◆ What you have to do ◆
Copy out each line of the entries below in which the string "dial" appears.

##### Data to examine

Lemma lazy_connects_once_witness :
  let s := {| Lazy.inner := Some (∅ : graphs); Lazy.env := 1 |} in
  let s' := snd (Lazy.Graph dial owner s) in
  is_Some (Lazy.inner s') /\ Lazy.env s' = 1.
Proof.
  apply (proj1 (lazy_connects_once dial [inl (inl owner)]
                  {| Lazy.inner := Some (∅ : graphs); Lazy.env := 1 |})).
  by eexists.
Defined.
End lazy_witness.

##########

◆ Written answer ◆
  let s' := snd (Lazy.Graph dial owner s) in
  apply (proj1 (lazy_connects_once dial [inl (inl owner)]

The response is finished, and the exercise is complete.